After locating the line that contains "else v4 ← parseIPv4" in the data below, set down exactly that line and each one after it through the line that contains "else v6_loop fuel", and nothing more.

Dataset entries

○ ○ ○ ○ ○ ○ ○

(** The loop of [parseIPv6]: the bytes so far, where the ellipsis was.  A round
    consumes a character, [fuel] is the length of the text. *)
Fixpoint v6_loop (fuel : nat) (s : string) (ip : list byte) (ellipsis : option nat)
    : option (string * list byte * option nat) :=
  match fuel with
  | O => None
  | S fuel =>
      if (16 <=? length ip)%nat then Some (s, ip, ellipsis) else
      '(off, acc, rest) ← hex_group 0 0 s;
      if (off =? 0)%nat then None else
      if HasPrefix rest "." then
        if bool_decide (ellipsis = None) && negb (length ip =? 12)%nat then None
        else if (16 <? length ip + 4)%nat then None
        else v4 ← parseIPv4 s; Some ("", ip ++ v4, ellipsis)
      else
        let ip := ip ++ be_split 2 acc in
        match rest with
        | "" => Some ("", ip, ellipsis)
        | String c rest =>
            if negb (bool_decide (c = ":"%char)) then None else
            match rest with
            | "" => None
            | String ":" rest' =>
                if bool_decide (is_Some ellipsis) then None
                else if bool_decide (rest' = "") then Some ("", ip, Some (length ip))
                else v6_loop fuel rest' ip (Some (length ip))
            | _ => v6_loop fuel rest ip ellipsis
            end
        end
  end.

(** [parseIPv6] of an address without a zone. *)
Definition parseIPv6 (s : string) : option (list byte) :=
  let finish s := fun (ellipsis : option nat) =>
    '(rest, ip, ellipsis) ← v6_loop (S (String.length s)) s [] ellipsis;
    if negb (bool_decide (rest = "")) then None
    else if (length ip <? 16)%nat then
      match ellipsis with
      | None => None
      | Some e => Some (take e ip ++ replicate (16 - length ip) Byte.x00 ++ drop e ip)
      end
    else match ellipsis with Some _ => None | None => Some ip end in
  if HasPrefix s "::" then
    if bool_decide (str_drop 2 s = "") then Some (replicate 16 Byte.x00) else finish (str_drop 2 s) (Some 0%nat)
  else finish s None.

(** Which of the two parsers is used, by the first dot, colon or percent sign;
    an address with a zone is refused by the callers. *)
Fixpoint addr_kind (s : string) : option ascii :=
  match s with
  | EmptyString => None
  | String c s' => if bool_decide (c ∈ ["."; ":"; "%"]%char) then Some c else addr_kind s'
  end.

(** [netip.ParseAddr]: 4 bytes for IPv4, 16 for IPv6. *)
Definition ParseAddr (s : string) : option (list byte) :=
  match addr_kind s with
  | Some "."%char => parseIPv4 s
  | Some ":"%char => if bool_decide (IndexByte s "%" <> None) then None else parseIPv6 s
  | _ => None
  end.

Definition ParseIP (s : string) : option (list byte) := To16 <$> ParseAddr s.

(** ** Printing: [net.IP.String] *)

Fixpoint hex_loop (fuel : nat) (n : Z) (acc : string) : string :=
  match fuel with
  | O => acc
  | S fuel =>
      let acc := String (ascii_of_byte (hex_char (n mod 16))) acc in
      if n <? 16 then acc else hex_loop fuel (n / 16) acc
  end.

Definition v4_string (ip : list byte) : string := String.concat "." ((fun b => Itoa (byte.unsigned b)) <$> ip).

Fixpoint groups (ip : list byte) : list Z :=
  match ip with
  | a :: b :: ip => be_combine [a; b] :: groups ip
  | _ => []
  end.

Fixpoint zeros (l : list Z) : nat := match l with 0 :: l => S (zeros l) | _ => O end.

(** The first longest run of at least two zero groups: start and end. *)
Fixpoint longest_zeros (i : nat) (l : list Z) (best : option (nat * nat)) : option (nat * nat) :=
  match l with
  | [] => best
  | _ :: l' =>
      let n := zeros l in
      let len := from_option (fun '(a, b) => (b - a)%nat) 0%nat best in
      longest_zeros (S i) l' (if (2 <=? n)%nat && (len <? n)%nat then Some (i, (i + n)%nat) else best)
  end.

○ ○ ○ ○ ○ ○ ○

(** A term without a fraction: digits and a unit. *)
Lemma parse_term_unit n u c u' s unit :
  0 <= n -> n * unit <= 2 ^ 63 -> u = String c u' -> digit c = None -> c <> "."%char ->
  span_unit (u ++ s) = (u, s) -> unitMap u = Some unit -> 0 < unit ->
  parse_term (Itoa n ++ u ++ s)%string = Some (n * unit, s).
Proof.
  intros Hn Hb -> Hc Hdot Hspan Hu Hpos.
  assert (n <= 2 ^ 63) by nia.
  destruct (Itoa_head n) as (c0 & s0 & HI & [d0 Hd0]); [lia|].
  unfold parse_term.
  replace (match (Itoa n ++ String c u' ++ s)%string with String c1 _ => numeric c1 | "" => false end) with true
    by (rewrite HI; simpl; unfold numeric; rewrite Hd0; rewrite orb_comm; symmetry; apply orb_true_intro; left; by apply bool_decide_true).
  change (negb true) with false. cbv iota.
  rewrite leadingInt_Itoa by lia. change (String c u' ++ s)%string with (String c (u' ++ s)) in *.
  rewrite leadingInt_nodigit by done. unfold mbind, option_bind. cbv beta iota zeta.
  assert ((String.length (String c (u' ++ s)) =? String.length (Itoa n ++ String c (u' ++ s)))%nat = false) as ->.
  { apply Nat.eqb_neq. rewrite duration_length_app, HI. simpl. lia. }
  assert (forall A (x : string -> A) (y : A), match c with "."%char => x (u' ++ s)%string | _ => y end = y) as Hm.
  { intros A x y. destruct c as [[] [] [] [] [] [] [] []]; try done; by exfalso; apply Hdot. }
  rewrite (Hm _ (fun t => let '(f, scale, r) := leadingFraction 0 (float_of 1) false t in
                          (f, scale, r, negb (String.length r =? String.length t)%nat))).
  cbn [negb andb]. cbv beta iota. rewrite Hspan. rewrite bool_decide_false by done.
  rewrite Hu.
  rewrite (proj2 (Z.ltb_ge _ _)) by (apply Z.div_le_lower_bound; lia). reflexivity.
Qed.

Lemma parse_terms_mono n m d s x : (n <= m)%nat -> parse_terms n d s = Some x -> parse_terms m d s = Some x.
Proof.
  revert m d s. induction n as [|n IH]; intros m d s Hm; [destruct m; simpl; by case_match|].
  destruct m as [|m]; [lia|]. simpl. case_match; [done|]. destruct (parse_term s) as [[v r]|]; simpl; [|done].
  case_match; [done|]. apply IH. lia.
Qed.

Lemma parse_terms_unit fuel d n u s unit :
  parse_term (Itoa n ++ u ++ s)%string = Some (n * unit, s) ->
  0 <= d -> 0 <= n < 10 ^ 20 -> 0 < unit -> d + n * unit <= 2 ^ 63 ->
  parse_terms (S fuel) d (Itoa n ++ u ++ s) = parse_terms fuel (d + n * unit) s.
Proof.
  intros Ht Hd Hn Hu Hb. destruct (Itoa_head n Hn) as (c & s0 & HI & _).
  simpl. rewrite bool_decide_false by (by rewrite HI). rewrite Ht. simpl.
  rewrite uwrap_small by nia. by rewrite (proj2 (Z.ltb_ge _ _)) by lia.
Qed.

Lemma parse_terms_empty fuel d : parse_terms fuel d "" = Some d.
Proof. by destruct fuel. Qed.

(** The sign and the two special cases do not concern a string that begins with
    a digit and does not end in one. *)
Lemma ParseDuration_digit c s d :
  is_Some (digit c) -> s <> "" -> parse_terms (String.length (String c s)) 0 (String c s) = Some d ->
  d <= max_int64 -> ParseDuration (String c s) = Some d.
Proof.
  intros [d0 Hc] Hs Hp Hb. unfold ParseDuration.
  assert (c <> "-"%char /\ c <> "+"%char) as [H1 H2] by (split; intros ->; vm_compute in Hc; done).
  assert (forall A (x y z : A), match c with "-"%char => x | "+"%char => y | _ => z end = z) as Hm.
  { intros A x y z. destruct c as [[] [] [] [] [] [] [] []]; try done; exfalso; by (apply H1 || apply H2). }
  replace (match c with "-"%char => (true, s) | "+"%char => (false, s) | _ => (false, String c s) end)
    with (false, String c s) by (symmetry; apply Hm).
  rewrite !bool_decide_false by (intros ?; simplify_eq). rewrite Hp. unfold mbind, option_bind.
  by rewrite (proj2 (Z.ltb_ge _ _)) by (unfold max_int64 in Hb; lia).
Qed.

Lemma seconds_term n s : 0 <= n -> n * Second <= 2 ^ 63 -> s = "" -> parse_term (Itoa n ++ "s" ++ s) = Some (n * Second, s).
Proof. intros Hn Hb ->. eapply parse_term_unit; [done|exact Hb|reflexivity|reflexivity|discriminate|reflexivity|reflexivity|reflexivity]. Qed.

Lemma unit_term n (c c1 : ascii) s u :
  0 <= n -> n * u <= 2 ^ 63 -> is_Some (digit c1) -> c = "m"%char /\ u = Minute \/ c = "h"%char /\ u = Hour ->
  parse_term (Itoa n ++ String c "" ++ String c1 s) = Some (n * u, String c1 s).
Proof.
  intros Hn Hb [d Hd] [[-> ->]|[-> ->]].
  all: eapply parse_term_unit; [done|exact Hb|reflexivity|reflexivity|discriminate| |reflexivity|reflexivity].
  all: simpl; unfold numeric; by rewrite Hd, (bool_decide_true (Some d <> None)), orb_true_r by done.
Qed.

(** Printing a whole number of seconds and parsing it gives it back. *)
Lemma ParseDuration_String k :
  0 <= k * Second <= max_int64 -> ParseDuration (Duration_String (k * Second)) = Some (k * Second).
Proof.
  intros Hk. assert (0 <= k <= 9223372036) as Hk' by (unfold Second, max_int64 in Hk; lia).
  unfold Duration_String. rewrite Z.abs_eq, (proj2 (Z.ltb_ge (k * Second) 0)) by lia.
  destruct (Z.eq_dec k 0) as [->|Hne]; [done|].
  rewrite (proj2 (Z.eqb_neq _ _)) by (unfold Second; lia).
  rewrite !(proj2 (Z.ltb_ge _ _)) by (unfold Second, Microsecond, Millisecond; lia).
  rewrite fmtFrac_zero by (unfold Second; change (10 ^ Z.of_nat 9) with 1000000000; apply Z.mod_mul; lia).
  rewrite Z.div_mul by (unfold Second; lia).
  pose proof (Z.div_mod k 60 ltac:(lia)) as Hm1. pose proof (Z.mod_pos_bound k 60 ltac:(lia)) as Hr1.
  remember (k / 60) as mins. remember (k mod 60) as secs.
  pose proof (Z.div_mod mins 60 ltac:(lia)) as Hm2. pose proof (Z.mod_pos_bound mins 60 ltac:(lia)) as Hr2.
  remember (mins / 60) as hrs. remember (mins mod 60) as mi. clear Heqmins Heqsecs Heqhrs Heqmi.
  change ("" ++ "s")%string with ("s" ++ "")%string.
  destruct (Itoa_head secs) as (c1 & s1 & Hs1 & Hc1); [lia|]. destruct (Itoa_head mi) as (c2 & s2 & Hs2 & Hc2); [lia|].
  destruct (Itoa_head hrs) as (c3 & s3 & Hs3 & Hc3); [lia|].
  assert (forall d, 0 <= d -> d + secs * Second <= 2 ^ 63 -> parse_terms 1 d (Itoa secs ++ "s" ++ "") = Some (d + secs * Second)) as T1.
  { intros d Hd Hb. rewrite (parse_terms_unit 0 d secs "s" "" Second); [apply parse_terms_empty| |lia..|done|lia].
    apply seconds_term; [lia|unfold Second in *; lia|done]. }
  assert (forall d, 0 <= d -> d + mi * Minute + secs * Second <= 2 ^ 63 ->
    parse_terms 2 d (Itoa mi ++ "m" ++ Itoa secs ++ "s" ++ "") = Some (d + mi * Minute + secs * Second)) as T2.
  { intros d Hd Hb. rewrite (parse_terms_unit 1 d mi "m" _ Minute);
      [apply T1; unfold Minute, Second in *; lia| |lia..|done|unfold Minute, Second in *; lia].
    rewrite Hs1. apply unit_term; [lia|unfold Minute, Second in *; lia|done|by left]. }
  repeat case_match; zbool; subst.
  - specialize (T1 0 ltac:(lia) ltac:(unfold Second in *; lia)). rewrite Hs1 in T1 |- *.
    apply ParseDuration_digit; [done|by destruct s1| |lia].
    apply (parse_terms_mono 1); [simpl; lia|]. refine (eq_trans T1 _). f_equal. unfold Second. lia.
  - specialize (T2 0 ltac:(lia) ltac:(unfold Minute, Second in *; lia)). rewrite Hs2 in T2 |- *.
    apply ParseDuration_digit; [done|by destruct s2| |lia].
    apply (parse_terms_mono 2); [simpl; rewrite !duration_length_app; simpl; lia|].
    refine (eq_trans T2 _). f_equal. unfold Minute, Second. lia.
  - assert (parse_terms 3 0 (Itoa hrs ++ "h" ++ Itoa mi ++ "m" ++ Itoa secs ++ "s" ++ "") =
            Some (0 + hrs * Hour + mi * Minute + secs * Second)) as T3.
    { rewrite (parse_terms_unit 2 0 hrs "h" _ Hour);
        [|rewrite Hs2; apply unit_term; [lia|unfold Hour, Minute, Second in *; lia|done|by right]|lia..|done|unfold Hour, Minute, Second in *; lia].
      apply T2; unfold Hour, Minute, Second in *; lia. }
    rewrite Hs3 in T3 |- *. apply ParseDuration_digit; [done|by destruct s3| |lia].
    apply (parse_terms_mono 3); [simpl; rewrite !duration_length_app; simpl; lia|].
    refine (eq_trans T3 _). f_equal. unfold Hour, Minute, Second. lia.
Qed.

○ ○ ○ ○ ○ ○ ○

RESPONSE TO THE TASK -
        else v4 ← parseIPv4 s; Some ("", ip ++ v4, ellipsis)
      else
        let ip := ip ++ be_split 2 acc in
        match rest with
        | "" => Some ("", ip, ellipsis)
        | String c rest =>
            if negb (bool_decide (c = ":"%char)) then None else
            match rest with
            | "" => None
            | String ":" rest' =>
                if bool_decide (is_Some ellipsis) then None
                else if bool_decide (rest' = "") then Some ("", ip, Some (length ip))
                else v6_loop fuel rest' ip (Some (length ip))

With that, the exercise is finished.